あいにくあんたのためじゃない の商品レビュー
ネットやSNSの発達で、過敏・過剰になる現代社会。生きにくさに拍車がかかる一方だけれど、それでもなんとか生きていくほかない。 そんな世の中を生き抜くための勇気が湧いてくる、人生応援短編集。 ◇ 発端は某ラーメン情報誌に掲載された「中華そば のぞみ」...
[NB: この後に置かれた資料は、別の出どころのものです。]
(** The sector of the present position gets into the buffer. *)
Lemma fill_round g l (mx posn need : Z) f d : reading g l mx f d -> 0 <= posn < FileSize (file f) -> 1 <= need < 2 ^ 30 ->
  exists f1, getSectorIndex_read mx (Chain (file f)) (posn / 512) need f = Some (file_sector g l (posn / 512), f1) /\
  exists res f2 d2, (if (LastSector f1 =? -1) || (file_sector g l (posn / 512) <? LastSector f1) || (u32 (file_sector g l (posn / 512)) >=? LastSector f1 +u SectorsOfBuffer f1) then
               match readsector (geo f1) (file_sector g l (posn / 512)) (s32 (nextSectorsOfBuffer f1)) d with
               | None => None
               | Some (res, b, d) =>
                   match overwrite b (LastSectorBuffer f1) with
                   | None => None
                   | Some b' => Some (res, set_last (file_sector g l (posn / 512)) b' (nextBytesOfBuffer f1) (nextSectorsOfBuffer f1) (clobber_file b f1), d)
                   end
               end
             else Some (0, f1, d)) = Some (res, f2, d2) /\ 0 <= res /\ reading g l mx f2 d2 /\ but_buffer f f2 /\
    exists k n, 0 <= k <= posn / 512 /\ posn / 512 < k + n /\ 1 <= n <= SecPerClust g * mx /\ k + n <= Z.of_nat (length l) * SecPerClust g /\
      (forall j, 0 <= j < n -> file_sector g l (k + j) = LastSector f2 + j) /\ BytesOfBuffer f2 = 512 * n /\
      take (Z.to_nat (512 * n)) (LastSectorBuffer f2) = sector_bytes g (LastSector f2) n.
Proof.
  intros Hrd Hp Hneed. pose proof Hrd as [Hlo Eg (strt & rest & Ech) [Hsz Hsz2] Hcap Hbuf Hap Hop].
  assert (0 <= posn / 512 < Z.of_nat (length l) * SecPerClust g) as Hi.
  { split; [apply Z.div_pos; lia|]. apply Z.div_lt_upper_bound; lia. }
  rewrite Ech. destruct (getSectorIndex_read_ok g l mx strt (posn / 512) need rest f Hlo Eg Hi Hneed) as (next & -> & Hn & Hin & Hadj).
  eexists. split; [reflexivity|]. set (f1 := set_next (512 * next) next f).
  assert (reading g l mx f1 d) as Hrd1 by (split; try done; by exists strt, rest).
  destruct (_ || _ || _) eqn:Ht.
  - pose proof (file_sector_range g l mx _ Hlo Hi) as [Hf0 Hf1]. pose proof (lo_small _ _ _ Hlo). pose proof (lo_limit _ _ _ Hlo).
    pose proof (ok_part _ (lo_geo _ _ _ Hlo)). cbn [f1 set_next geo nextSectorsOfBuffer nextBytesOfBuffer]. rewrite s32_small, Eg by lia.
    destruct (readsector_ok g (file_sector g l (posn / 512)) next d Hop) as (d2 & -> & Hop2); [lia|lia|lia|lia|lia|].
    unfold overwrite. change (LastSectorBuffer f1) with (LastSectorBuffer f). rewrite sector_bytes_length, Hcap. rewrite (proj2 (Nat.leb_le _ _)) by lia.
    rewrite clobber_file_apart by (exact Hap || rewrite sector_bytes_length; change (LastSectorBuffer f1) with (LastSectorBuffer f); rewrite Hcap; lia).
    eexists _, _, d2. split; [reflexivity|]. split; [lia|]. split; [|split].
    + split; try done.
      * by exists strt, rest.
      * cbn. rewrite length_app, sector_bytes_length, length_drop, Hcap. lia.
      * right. exists (posn / 512), next. cbn. split_and!; try done; try lia.
        rewrite take_app_le by (rewrite sector_bytes_length; lia). apply take_ge. rewrite sector_bytes_length. lia.
      * unfold entries_apart. cbn. rewrite length_app, sector_bytes_length, length_drop, Hcap. destruct Hap as [?|Hap]; [by left|right; rewrite Hcap in Hap; lia].
    + done.
    + exists (posn / 512), next. cbn. split_and!; try done; try lia.
      rewrite take_app_le by (rewrite sector_bytes_length; lia). apply take_ge. rewrite sector_bytes_length. lia.
  - destruct (buffer_hit g l mx (posn / 512) f1 d Hrd1 Hi Ht) as (k & n & H1 & H2 & H3 & H4 & H5 & _ & H6 & H7).
    exists 0, f1, d. split; [done|]. split; [done|]. split; [done|]. split; [done|]. exists k, n. split_and!; done || lia.
Qed.
(* ===== verification/FatLookup.v ===== *)
(** * Looking up a name in a directory, specified
    A directory is a list of entries up to an end mark; a file goes by its short name and by
    the long name whose parts stand before its entry. *)

From S2P Require Import Prelude Mem CStr CType Shell UsbStorage Devfs Fat FatTable FatChain FatRead FatDir.

(** ** Comparing names *)

Definition nul_free8 (s : list Z) : Prop := Forall (fun c => u8 c <> 0) s.

Lemma lower_zero (c : Z) : u8 c <> 0 -> lower c <> lower 0.
Proof.
  intros Hc. unfold lower. pose proof (u8_range c) as Hr. intros E.
  assert ((u8 c =? 0) || negb (znth 0 _C_tolower_ (1 + u8 c) =? znth 0 _C_tolower_ (1 + u8 0)) = true) as Hb.
  { apply (range_check 256 (fun x => (x =? 0) || negb (znth 0 _C_tolower_ (1 + x) =? znth 0 _C_tolower_ (1 + u8 0)))); [by vm_compute|lia]. }
  rewrite E, Z.eqb_refl in Hb. cbn in Hb. rewrite orb_false_r in Hb. apply Z.eqb_eq in Hb. done.
Qed.

(** [strcasecmp] compares up to the case. *)
Lemma strcasecmp_eq (s1 s2 : list Z) : nul_free8 s1 -> nul_free8 s2 -> strcasecmp s1 s2 = 0 <-> map lower s1 = map lower s2.
Proof.
  intros H1. revert s2. induction H1 as [|c s1 Hc _ IH]; intros [|d s2] H2; cbn [strcasecmp map].
  - done.
  - apply Forall_cons in H2 as [Hd _]. apply lower_zero in Hd. split; [lia|done].
  - apply lower_zero in Hc. split; [lia|done].
  - apply Forall_cons in H2 as [Hd H2]. destruct (Z.eqb_spec (lower c) (lower d)) as [E|E].
    + rewrite IH by done. rewrite E. split; [by intros ->|by injection 1].
    + split; [lia|by injection 1].
Qed.

Lemma strcasecmp_nil (name : list Z) : nul_free8 name -> name <> [] -> strcasecmp name [] <> 0.
Proof. intros Hn Hne. rewrite strcasecmp_eq by (done || constructor). by destruct name. Qed.

(** ** Entries *)

(** The long name that the parts spell, the last part first. *)
Definition long_text (parts : list (list Z)) : list Z := cstr (concat (map (fun e => map no_newline (long_part e)) parts)).

Definition entry_matches (name : list Z) (parts : list (list Z)) (e : list Z) : bool :=
  (strcasecmp name (cstr (parseShortFilename e)) =? 0) ||
  (match parts with [] => false | _ => strcasecmp name (long_text parts) =? 0 end).

Inductive lookup_result :=
  | LFound (e : list Z)
  | LEnd
  | LOut.

(** The first entry with the name; [parts]: those of the long name that have come by. *)
Fixpoint dir_lookup (name : list Z) (parts : list (list Z)) (es : list (list Z)) : lookup_result :=
  match es with
  | [] => LOut
  | e :: es =>
      if znth 0 e 0 =? SLOT_EMPTY then LEnd
      else if (znth 0 e 0 =? SLOT_DELETED) || (dirAttributes e =? ATTR_VOLUME) then dir_lookup name parts es
      else if dirAttributes e =? ATTR_WIN95 then dir_lookup name (e :: parts) es
      else if entry_matches name parts e then LFound e else dir_lookup name [] es
  end.

(** No long name has more than nine parts, 117 characters. *)
Fixpoint parts_fit (k : nat) (es : list (list Z)) : bool :=
  match es with
  | [] => true
  | e :: es =>
      if znth 0 e 0 =? SLOT_EMPTY then true
      else if (znth 0 e 0 =? SLOT_DELETED) || (dirAttributes e =? ATTR_VOLUME) then parts_fit k es
      else if dirAttributes e =? ATTR_WIN95 then (k <? 9)%nat && parts_fit (S k) es
      else parts_fit 0 es
  end.

(** ** The scan finds what the lookup finds *)

Fixpoint scan_list (name : list Z) (es : list (list Z)) (s : scan) : scan_verdict :=
  match es with
  | [] => Continue s
  | e :: es => match scan_entry name false e s with Continue s => scan_list name es s | v => v end
  end.

Lemma scan_list_app (name : list Z) (es es' : list (list Z)) (s : scan) :
  scan_list name (es ++ es') s = match scan_list name es s with Continue s => scan_list name es' s | v => v end.
Proof. revert s. induction es as [|e es IH]; intros s; cbn [scan_list app]; [done|]. by destruct (scan_entry name false e s). Qed.

(** The parts are in [dirbuf], in the order they came, and the long name that is left over
    from an earlier entry is not the one that is looked for. *)
Record scan_ok (name : list Z) (parts : list (list Z)) (s : scan) : Prop := {
  so_count : long_name s = length parts;
  so_fit : (length parts <= 9)%nat;
  so_size : length (dirbuf s) = 10%nat;
  so_parts i : (i < length parts)%nat -> dirbuf s !! i = rev parts !! i;
  so_stale : strcasecmp name (longName (filee s)) <> 0 }.

Lemma long_chars_rev (parts : list (list Z)) (b : list (list Z)) : (forall i, (i < length parts)%nat -> b !! i = rev parts !! i) ->
  long_chars (length parts) b = concat (map (fun e => map no_newline (long_part e)) parts).
Proof.
  revert b. induction parts as [|e parts IH]; intros b Hb; [done|]. cbn [length long_chars map concat].
  rewrite (Hb (length parts)) by (cbn; lia). cbn [rev]. rewrite lookup_app_r, length_rev, Nat.sub_diag by (rewrite length_rev; lia). cbn [default]. f_equal.
  apply IH. intros i Hi. rewrite Hb by (cbn; lia). cbn [rev]. rewrite lookup_app_l; [done|]. by rewrite length_rev.
Qed.

(** The information of an entry. *)
Definition describes (e : list Z) (x : fat_fileentry) : Prop :=
  shortName x = parseShortFilename e /\ HighClust x = dirHighClust e /\ StartCluster x = dirStartCluster e /\ FileSize x = dirFileSize e.

(** An entry that is neither a part of a long name nor skipped. *)
Lemma scan_short (name : list Z) (parts : list (list Z)) (e : list Z) (s : scan) : scan_ok name parts s ->
  let b := <[long_name s := e]> (dirbuf s) in let x := fat_parseDirEntries (long_name s) b (filee s) in
  same_name name x = entry_matches name parts e /\ describes e x /\ (same_name name x = false -> scan_ok name [] (Scan O x b)).
Proof.
  intros [Ec Hfit Hsize Hparts Hstale]. cbv zeta. set (b := <[long_name s := e]> (dirbuf s)).
  assert (b !! long_name s = Some e) as Eb by (apply list_lookup_insert_eq; lia).
  assert (longName (fat_parseDirEntries (long_name s) b (filee s)) = match parts with [] => longName (filee s) | _ => long_text parts end) as El.
  { unfold fat_parseDirEntries. cbn [longName]. rewrite Ec. destruct parts as [|p parts]; [done|]. cbn [length Nat.eqb]. unfold long_text. f_equal.
    apply (long_chars_rev (p :: parts)). intros i Hi. rewrite <- Hparts by done. unfold b. apply list_lookup_insert_ne. rewrite Ec. cbn in Hi |- *. lia. }
  assert (same_name name (fat_parseDirEntries (long_name s) b (filee s)) = entry_matches name parts e) as Em.
  { unfold same_name, entry_matches. rewrite El. unfold fat_parseDirEntries. cbn [shortName]. rewrite Eb. cbn [default]. f_equal.
    destruct parts; [by apply Z.eqb_neq|done]. }
  split; [done|]. split.
  - unfold describes, fat_parseDirEntries. cbn. by rewrite Eb.
  - intros Hno. split; cbn -[fat_parseDirEntries].
    + done.
    + lia.
    + unfold b. by rewrite length_insert.
    + lia.
    + unfold same_name in Hno. apply orb_false_iff in Hno as [_ Hno]. by apply Z.eqb_neq.
Qed.

Lemma scan_part (name : list Z) (parts : list (list Z)) (e : list Z) (s : scan) : scan_ok name parts s -> (length parts < 9)%nat ->
  let n := S (long_name s) in
  scan_ok name (e :: parts) (Scan (if Z.of_nat n >? MAX_DIRBUF - 1 then O else n) (filee s) (<[long_name s := e]> (dirbuf s))).
Proof.
  intros [Ec Hfit Hsize Hparts Hstale] Hlt. cbv zeta. rewrite Ec. replace (Z.of_nat (S (length parts)) >? MAX_DIRBUF - 1) with false.
  2:{ symmetry. rewrite Z.gtb_ltb. apply Z.ltb_ge. unfold MAX_DIRBUF. lia. }
  split; cbn.
  - done.
  - lia.
  - by rewrite length_insert.
  - intros i Hi. destruct (decide (i = length parts)) as [->|Hne].
    + rewrite list_lookup_insert_eq by lia. rewrite lookup_app_r, length_rev, Nat.sub_diag by (rewrite length_rev; lia). done.
    + rewrite list_lookup_insert_ne by done. rewrite lookup_app_l by (rewrite length_rev; lia). apply Hparts. lia.
  - done.
Qed.

Lemma scan_list_ok (name : list Z) (es : list (list Z)) : forall parts s, scan_ok name parts s -> parts_fit (length parts) es = true ->
  match dir_lookup name parts es with
  | LFound e => exists s', scan_list name es s = Found s' /\ describes e (filee s')
  | LEnd => exists s', scan_list name es s = End s'
  | LOut => exists s', scan_list name es s = Continue s'
  end.
Proof.
  induction es as [|e es IH]; intros parts s Hs Hfit; cbn [dir_lookup scan_list parts_fit] in *; [eauto|]. unfold scan_entry.
  destruct (znth 0 e 0 =? SLOT_EMPTY); [eauto|]. destruct (znth 0 e 0 =? SLOT_DELETED); cbn [orb] in *; [by apply IH|].
  destruct (dirAttributes e =? ATTR_VOLUME); [by apply IH|]. destruct (dirAttributes e =? ATTR_WIN95).
  - apply andb_true_iff in Hfit as [Hlt%Nat.ltb_lt Hfit]. apply (IH (e :: parts)); [|done]. by apply scan_part.
  - destruct (scan_short name parts e s Hs) as (Em & Hd & Hs'). cbn zeta. cbv iota. rewrite Em in *. destruct (entry_matches name parts e) eqn:E.
    + eexists. split; [reflexivity|]. done.
    + apply (IH []); [by apply Hs'|done].
Qed.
ネットやSNSの発達で、過敏・過剰になる現代社会。生きにくさに拍車がかかる一方だけれど、それでもなんとか生きていくほかない。 そんな世の中を生き抜くための勇気が湧いてくる、人生応援短編集。 ◇ 発端は某ラーメン情報誌に掲載された「中華そば のぞみ」の記名入り取材記事だった。 記事では、「全方位型淡麗ラーメン」の旗手としてミシュラン2つ星を獲得したほどの洗練されたこだわりの味に対する賞賛の他、外国人客はもちろん、子ども連れや身体障害者にも配慮された接客姿勢にも賛辞が贈られている。 さらに「ラーメン評論家入店おことわり」の噂についての質問に対して店主が語ったことばも取り上げられ、好意的にまとめられていた。 その紹介記事がネットに転載されてから11時間が経った。ラーメン評論家の佐橋ラー油は、自分が何もコメントしていないにも関わらず、自身がネット上で炎上していく様を見つめていた。 「のぞみ」から出禁を食らっているのは確かに自分だ。けれど、記事のなかで店主は佐橋の「さ」の字も出していない。 なのにネットではけしからん評論家は佐橋だと特定され、バッシングが始まろうとしていたのだった。( 第1話「めんや 評論家おことわり」) ※全6話。 * * * * * 図書館で予約したのが4月。手元に届いたのが師走に入ってからのことでした。 全6話で、どれもなかなかおもしろい。どの話も中盤過ぎまでもやもやしますが、最後にほっとさせてくれる内容です。 個人的に気に入った話は、4つ。 イチオシは第1話と第4話「パティオ8」です。どちらも最後にスカッとするので、読み終えて元気が湧いてくる気がしました。 また、第3話「トリアージ2020」は、コロナ禍の孤独やしんどさが描かれたあと、ほろっとさせられるラストがあり、ハートウォーミングなお話になっています。プチサスペンスでもあるのでお好きな方には楽しめると思います。 そして最後まで不気味な空気が漂ったままなのが、第5話「商店街マダムショップは何故潰れないのか?」です。 読み終えた直後は「なんだかなあ」と思ったのに、あとからジワジワ潤みてくるようなホラーテイストの作品です。 ( 好き嫌いが分かれると思います。) 感動的な物語がお好みの方にはお勧めしませんが、まあ来年もなんとか頑張ってみようかなという気になる柚麻ワールドでした。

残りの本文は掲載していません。